LeCun has had every advantage imaginable — and the scoreboard remains empty.

He joined Facebook (now Meta) in December 2013. That's over 12 years of access to one of the largest AI labs in the world, near-unlimited compute, and some of the best researchers money can buy.

He introduced I-JEPA in 2023, nearly 3 years ago. It was supposed to represent a fundamental shift in how machines learn — moving beyond generative models toward a deeper, more structured world understanding.

And yet: I-JEPA hasn't decisively beaten existing models on any major benchmark. No Meta product uses JEPA as a core approach. The research community hasn't adopted it — the field keeps pushing on LLMs and diffusion models. There's been no "GPT moment" for JEPA, no single result that made its value obvious to everyone.

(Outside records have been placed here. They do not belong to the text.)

(** * FCx vs C benchmark runner: a shallow embedding of [run_benchmarks.py]

    The development follows the layout of the script:
    - Python values and exceptions ([result], the [M] monad over a log of
      operating-system interactions);
    - the arithmetic the script performs on [float]s, as an interface with
      two instances: IEEE binary64 (what CPython computes) and exact
      rationals (the arithmetic without rounding);
    - [BenchmarkResult] and its derived properties;
    - [BenchmarkRunner]: [compile_fcx], [compile_c], [run_binary],
      [run_benchmark], [run_all] and the category table of [print_summary];
    - the properties of the measurement-and-aggregation engine. *)

From Stdlib Require Import List ZArith Bool Lia String Ascii Permutation.
From Stdlib Require Import Floats QArith Qcanon.
From Stdlib Require Import Sorted RelationClasses.
From Stdlib Require OrdersEx.
Import ListNotations.


Local Open Scope string_scope.
Local Open Scope list_scope.
Local Open Scope Z_scope.

(* ================================================================== *)
(** * Python exceptions and results *)

(** The exception classes that occur in the script.  [subprocess.run] raises
    [TimeoutExpired] when the [timeout] fires, [FileNotFoundError] when the
    executable is missing, and other [OSError]s (a [PermissionError] for a
    file that is not executable, an [ENOEXEC] for a malformed binary):
    [OtherOSError] stands for every [OSError] that is not a
    [FileNotFoundError]. *)
Inductive exn : Type :=
| TimeoutExpired
| FileNotFoundError
| OtherOSError
| KeyError (key : string)
| ValueError
| StatisticsError
| ZeroDivisionError.

(** [isinstance(e, OSError)]: [FileNotFoundError] is a subclass of [OSError],
    [subprocess.TimeoutExpired] is not. *)
Definition is_TimeoutExpired (e : exn) : bool :=
  match e with TimeoutExpired => true | _ => false end.
Definition is_FileNotFoundError (e : exn) : bool :=
  match e with FileNotFoundError => true | _ => false end.
Definition is_OSError (e : exn) : bool :=
  match e with FileNotFoundError | OtherOSError => true | _ => false end.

So the question becomes simple: how many years, how many resources, and how many failed proof-of-concepts does it take before we're allowed to judge whether an idea actually works?

First, believe it or not, 3 years is not that long. It's also not a given that LeCun was given the resources he needed to work on this tech at Meta. Zuck wanted another llama.

Second, AMI Labs just secured a billion in funding, and while that's a lot of money, it's literally just a fraction of the yearly salary they are paying to Wang. Big tech companies are literally throwing tens of billions to keep doing the same thing, just on a bigger scale. Why not try something else once in a while?